--- AIM OF THE TASK ---
Transcribe precisely, and only, the lines beginning at the line containing "input_keeps; [done|apply IH]." and ending at the final line of the material below.

--- DATA ---
↓

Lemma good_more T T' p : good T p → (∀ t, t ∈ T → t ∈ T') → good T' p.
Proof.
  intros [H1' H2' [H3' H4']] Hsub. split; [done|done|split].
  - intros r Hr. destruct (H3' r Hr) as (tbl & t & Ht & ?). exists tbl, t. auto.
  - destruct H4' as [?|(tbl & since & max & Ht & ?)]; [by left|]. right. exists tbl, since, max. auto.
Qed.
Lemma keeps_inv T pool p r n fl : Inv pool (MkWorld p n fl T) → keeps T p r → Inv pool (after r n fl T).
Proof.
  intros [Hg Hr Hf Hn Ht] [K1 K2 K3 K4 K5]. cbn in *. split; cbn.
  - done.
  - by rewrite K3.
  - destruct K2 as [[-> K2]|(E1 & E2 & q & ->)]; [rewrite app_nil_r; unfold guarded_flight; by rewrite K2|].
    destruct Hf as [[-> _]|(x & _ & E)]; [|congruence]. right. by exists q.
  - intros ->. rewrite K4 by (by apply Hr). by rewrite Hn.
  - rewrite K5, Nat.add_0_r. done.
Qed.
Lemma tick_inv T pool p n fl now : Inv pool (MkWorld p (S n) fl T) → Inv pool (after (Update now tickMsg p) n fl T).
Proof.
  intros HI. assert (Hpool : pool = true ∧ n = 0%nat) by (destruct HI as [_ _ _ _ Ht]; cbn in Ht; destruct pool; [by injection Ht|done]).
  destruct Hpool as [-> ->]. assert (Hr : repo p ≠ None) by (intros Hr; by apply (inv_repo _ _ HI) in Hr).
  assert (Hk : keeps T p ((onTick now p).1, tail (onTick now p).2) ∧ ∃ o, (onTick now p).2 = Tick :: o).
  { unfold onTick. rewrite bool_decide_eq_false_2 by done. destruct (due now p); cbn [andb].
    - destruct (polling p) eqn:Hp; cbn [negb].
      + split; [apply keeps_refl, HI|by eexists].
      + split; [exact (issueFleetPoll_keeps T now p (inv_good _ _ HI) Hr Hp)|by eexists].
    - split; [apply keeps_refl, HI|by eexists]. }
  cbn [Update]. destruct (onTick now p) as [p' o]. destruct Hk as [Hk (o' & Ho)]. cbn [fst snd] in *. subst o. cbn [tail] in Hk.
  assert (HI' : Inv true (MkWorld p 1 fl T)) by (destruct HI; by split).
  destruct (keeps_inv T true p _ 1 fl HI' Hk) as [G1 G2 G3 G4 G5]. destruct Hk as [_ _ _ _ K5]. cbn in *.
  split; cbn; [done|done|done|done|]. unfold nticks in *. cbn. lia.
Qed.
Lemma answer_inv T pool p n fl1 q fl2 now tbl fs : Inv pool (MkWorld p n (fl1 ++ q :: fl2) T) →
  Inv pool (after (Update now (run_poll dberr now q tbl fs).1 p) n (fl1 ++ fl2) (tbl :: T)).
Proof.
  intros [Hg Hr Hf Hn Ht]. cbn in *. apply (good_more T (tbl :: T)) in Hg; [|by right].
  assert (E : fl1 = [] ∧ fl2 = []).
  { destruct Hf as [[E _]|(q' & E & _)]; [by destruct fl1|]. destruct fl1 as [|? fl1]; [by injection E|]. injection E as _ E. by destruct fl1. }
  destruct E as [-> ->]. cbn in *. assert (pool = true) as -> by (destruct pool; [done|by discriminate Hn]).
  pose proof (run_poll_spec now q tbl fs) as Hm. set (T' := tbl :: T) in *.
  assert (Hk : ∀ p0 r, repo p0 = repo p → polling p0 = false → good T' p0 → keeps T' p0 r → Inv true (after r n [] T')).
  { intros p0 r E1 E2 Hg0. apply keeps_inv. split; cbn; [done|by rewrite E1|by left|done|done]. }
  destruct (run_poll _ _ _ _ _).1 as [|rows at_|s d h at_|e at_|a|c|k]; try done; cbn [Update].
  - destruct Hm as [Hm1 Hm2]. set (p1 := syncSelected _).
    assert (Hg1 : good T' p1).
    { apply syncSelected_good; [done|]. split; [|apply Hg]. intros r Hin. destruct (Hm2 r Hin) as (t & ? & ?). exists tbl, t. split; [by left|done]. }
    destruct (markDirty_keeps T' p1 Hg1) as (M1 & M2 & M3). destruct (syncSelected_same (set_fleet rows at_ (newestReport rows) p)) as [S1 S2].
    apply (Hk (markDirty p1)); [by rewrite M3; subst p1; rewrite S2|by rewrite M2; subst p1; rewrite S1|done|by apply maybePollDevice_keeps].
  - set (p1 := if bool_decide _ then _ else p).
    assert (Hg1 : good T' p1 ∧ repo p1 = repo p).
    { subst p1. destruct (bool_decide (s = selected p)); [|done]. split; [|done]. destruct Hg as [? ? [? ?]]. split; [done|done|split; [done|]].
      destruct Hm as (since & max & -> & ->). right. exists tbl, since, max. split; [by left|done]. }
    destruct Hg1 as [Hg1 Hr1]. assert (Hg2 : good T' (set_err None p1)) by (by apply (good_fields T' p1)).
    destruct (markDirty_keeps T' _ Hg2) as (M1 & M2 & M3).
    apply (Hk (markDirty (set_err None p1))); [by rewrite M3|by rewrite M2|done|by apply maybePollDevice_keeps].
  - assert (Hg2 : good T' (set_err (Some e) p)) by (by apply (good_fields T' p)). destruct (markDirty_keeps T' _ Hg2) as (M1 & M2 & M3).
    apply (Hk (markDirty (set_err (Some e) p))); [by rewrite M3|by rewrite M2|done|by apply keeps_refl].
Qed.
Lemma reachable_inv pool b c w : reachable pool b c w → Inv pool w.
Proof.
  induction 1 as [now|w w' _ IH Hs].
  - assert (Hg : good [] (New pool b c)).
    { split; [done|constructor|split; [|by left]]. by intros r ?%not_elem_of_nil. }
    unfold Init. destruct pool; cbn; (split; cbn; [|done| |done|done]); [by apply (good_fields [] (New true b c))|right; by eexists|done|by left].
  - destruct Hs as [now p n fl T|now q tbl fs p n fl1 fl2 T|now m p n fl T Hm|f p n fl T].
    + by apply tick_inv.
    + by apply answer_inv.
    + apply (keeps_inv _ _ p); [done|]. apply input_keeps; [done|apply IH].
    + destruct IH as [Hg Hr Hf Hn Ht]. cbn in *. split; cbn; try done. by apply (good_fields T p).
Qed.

↑

--- RESULT OF THIS TASK ---
    + apply (keeps_inv _ _ p); [done|]. apply input_keeps; [done|apply IH].
    + destruct IH as [Hg Hr Hf Hn Ht]. cbn in *. split; cbn; try done. by apply (good_fields T p).
Qed.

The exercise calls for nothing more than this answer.